- _Records provided_:
(* ===== verification/Tasks.v ===== *)
(** * Asynchronous tasks

    The runtime of [fullerene-kernel/src/task.rs]: a future driven by a kernel
    process, which polls it and blocks while it is pending, and a waker that
    unblocks the process.  The process list and the CPU are those of
    [Scheduler]; the future is the caller's, a parameter: [poll] returns whether
    it is ready, whether it called its waker while it was polled, and its next
    state; [notify] is what the event it waits for does to it.  The steps of the
    task interleave with those of the other processes, which give up the CPU of
    their own accord, and with wakes, which come from interrupt handlers. *)

From S2P Require Import Prelude Handles Scheduler.

(** ** The waker *)
Record ProcessWaker := mkWaker { pw_pid : Z; pw_woken : bool }.

Definition create_waker (pid : Z) : ProcessWaker := mkWaker pid false.
Definition waker_clone (w : ProcessWaker) : ProcessWaker := mkWaker (pw_pid w) (pw_woken w).

(** [waker_wake_by_ref]; [waker_wake] also frees the waker. *)
Definition waker_wake (w : ProcessWaker) (c : SchedulerContext) : ProcessWaker * SchedulerContext :=
  (mkWaker (pw_pid w) true, unblock_process c (pw_pid w)).

(** ** Giving up the CPU, and waiting for a task *)
Definition process_current_pid (c : SchedulerContext) : option Z :=
  if current_pid c =? 0 then None else Some (current_pid c).

(** [process::yield_current]; both [expect]s panic. *)
Definition process_yield (c : SchedulerContext) (cpu : Cpu) : result unit unit * SchedulerContext * Cpu :=
  match process_current_pid c with
  | None => (Panic, c, cpu)
  | Some old_pid =>
    match schedule_next c with
    | (Ok _, c') =>
      match process_current_pid c' with
      | None => (Panic, c', cpu)
      | Some new_pid => (Ok tt, c', context_switch c' cpu (Some old_pid) new_pid)
      end
    | (_, c') => (Panic, c', cpu)
    end
  end.

(** One round of [join]: [Ok true] when it returns, [Ok false] when it yielded. *)
Definition join_round (c : SchedulerContext) (cpu : Cpu) (pid : Z) : result unit bool * SchedulerContext * Cpu :=
  let terminated := (fun p => bool_decide (pr_state p = Terminated)) <$> find_process c pid in
  if default true terminated then (Ok true, c, cpu) else
  match process_yield c cpu with
  | (Ok _, c', cpu') => (Ok false, c', cpu')
  | (_, c', cpu') => (Panic, c', cpu')
  end.

(** ** The task manager *)
Module Manager.

Record TrackedTask := mkTracked { tt_pid : Z; tt_name : string; tt_state : string; tt_user : bool }.

Definition register (l : list TrackedTask) (pid : Z) (name : string) (is_user : bool) : list TrackedTask :=
  l ++ [mkTracked pid name "ready" is_user].

Definition is_task (pid : Z) (e : TrackedTask) : bool := tt_pid e =? pid.

(** The first entry of the task only. *)
Definition update_state (l : list TrackedTask) (pid : Z) (state : string) : list TrackedTask :=
  match position (is_task pid) l with
  | Some i => alter (fun e => mkTracked (tt_pid e) (tt_name e) state (tt_user e)) i l
  | None => l
  end.

Definition remove (l : list TrackedTask) (pid : Z) : list TrackedTask :=
  List.filter (fun e => negb (is_task pid e)) l.

End Manager.

(** ** The task *)
Section Task.
Context {F : Type} (poll : F -> bool * bool * F) (notify : F -> F) (secret pid : Z).

(** Where the process is in the loop of [task_entry]. *)
Inductive TaskPc : Type := AtPoll | AtBlock | Finished.
Lemma link_new_hw m root a v pre l suf t f v' : pt_inv avail m root a -> tables_clean m root ->
  pre ++ l :: suf = [4; 3; 2; 1] -> l <> 1 -> reach m root (path_of v pre) = Ok t ->
  read_word m (entry_address t (index v l)) = 0 -> avail a f ->
  hw_leaf (<[entry_address t (index v l) := new_with_frame f TABLE_FLAGS]> m) root v' = hw_leaf m root v'.
Proof.
  intros Hm Hc Hpre Hl Ht H0 Hf. pose proof (fa_avail a f Hf) as Hfo.
  assert (pre ++ [l] `prefix_of` [4; 3; 2]) as Hpl
    by (destruct pre as [|? [|? [|? [|? [|]]]]]; simplify_eq/=; try done; by eexists).
  assert (pre `prefix_of` [4; 3; 2]) as Hpp by (etransitivity; [|exact Hpl]; by apply prefix_app_r).
  set (m' := <[_ := _]> m). pose proof (link_new_clean m root a v pre l t f Hm Hc Hpl Ht H0 Hf) as Hc'.
  destruct (decide (path_of v' (pre ++ [l]) = path_of v (pre ++ [l]))) as [Heq|Hne].
  - rewrite !path_of_snoc in Heq. apply app_inj_tail in Heq as [Heq [= Hi]].
    rewrite (hw_levels_clean m root v' Hc pre t Hpp ltac:(by rewrite Heq) _ Hpre). cbn [hw_levels]. rewrite Hi, H0. simpl.
    assert (reach m' root (path_of v' (pre ++ [l])) = Ok f) as Hr.
    { rewrite path_of_snoc, Heq, Hi, <- (app_nil_r (_ ++ [_])). unfold m'.
      rewrite (link_below avail m root a); try done. rewrite <- path_of_snoc. by apply path_of_valid. }
    rewrite (hw_levels_clean m' root v' Hc' _ f Hpl Hr suf) by (by rewrite <- app_assoc).
    destruct suf as [|l' suf]; [done|]. cbn [hw_levels]. unfold m'. rewrite read_insert, (proj2 (Z.eqb_neq _ _)).
    + by rewrite (pt_zero _ _ _ _ Hm f) by (done || apply index_range).
    + apply not_eq_sym. eapply (held_apart fok avail m root a (path_of v pre)); try done; [|apply index_range..].
      by apply path_of_valid.
  - apply (hw_write_elsewhere m root a (path_of v pre)); [done|by apply path_of_valid|done|apply index_range|].
    intros pre' l' suf' Hpre' Hp' Hi'. apply Hne. rewrite !path_of_snoc, <- Hp'.
    assert (length pre' = length pre) as Hlen
      by (apply (f_equal length) in Hp'; unfold path_of in Hp'; by rewrite !length_map in Hp').
    rewrite <- Hpre' in Hpre. apply app_inj_1 in Hpre as [<- [= <- _]]; [|done]. by rewrite Hi'.
Qed.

- _Task requirements_:
List all lines above in which the string "destruct" appears.

- _Result for this exercise_:
    by (destruct pre as [|? [|? [|? [|? [|]]]]]; simplify_eq/=; try done; by eexists).
  destruct (decide (path_of v' (pre ++ [l]) = path_of v (pre ++ [l]))) as [Heq|Hne].
    destruct suf as [|l' suf]; [done|]. cbn [hw_levels]. unfold m'. rewrite read_insert, (proj2 (Z.eqb_neq _ _)).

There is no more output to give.